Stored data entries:
───

Definition parse_pipeline (body : option json) : response :=
  match try_block body with
  | Ok (num_nodes, num_edges, is_dag) => Analysis num_nodes num_edges is_dag
  | Raise e => ErrorPair e 400
  end.

End Analyzer.

(** ** The search, seen from the graph

    The notions the traversal is specified with: the edge relation of an
    adjacency map, the invariant relating the colours to it, and the
    number of white vertices, which bounds the recursion. *)

Definition successor (graph : gmap key (list key)) (u v : key) : Prop :=
  ∃ vs, graph !! u = Some vs ∧ v ∈ vs.

Definition cyclic (graph : gmap key (list key)) : Prop :=
  ∃ u, tc (successor graph) u u.

(** Every successor is itself a vertex. *)
Definition closed_graph (graph : gmap key (list key)) : Prop :=
  ∀ u v, successor graph u v → is_Some (graph !! v).

Definition white_count (node_ids : list key) (col : gmap key color) : nat :=
  length (filter (λ k, col !! k = Some WHITE) node_ids).

Record search_inv (graph : gmap key (list key)) (col : gmap key color)
  : Prop := {
  inv_dom : ∀ k, is_Some (col !! k) ↔ is_Some (graph !! k);
  inv_black_closed : ∀ u v,
    col !! u = Some BLACK → successor graph u v → col !! v = Some BLACK;
  inv_black_acyclic : ∀ u,
    col !! u = Some BLACK → ¬ tc (successor graph) u u
}.

(** How the colours move between two points of the search: black stays
    black and nothing becomes white. *)
Definition advances (col col' : gmap key color) : Prop :=
  (∀ k, col !! k = Some BLACK → col' !! k = Some BLACK) ∧
  (∀ k, col' !! k = Some WHITE → col !! k = Some WHITE).

(** What a call [has_cycle(node)] that returns has achieved: a cycle
    exists when it reports one; otherwise the invariant holds again, its
    vertex is black and the gray vertices are those of before. *)
Definition visit_post (graph : gmap key (list key)) (node : key)
    (col : gmap key color) (found : bool) (col' : gmap key color) : Prop :=
  if found then cyclic graph
  else search_inv graph col' ∧ advances col col' ∧
       col' !! node = Some BLACK ∧
       (∀ k, col' !! k = Some GRAY ↔ col !! k = Some GRAY).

───

A single number is asked for: how many lines in the entries above hold the string "list".

6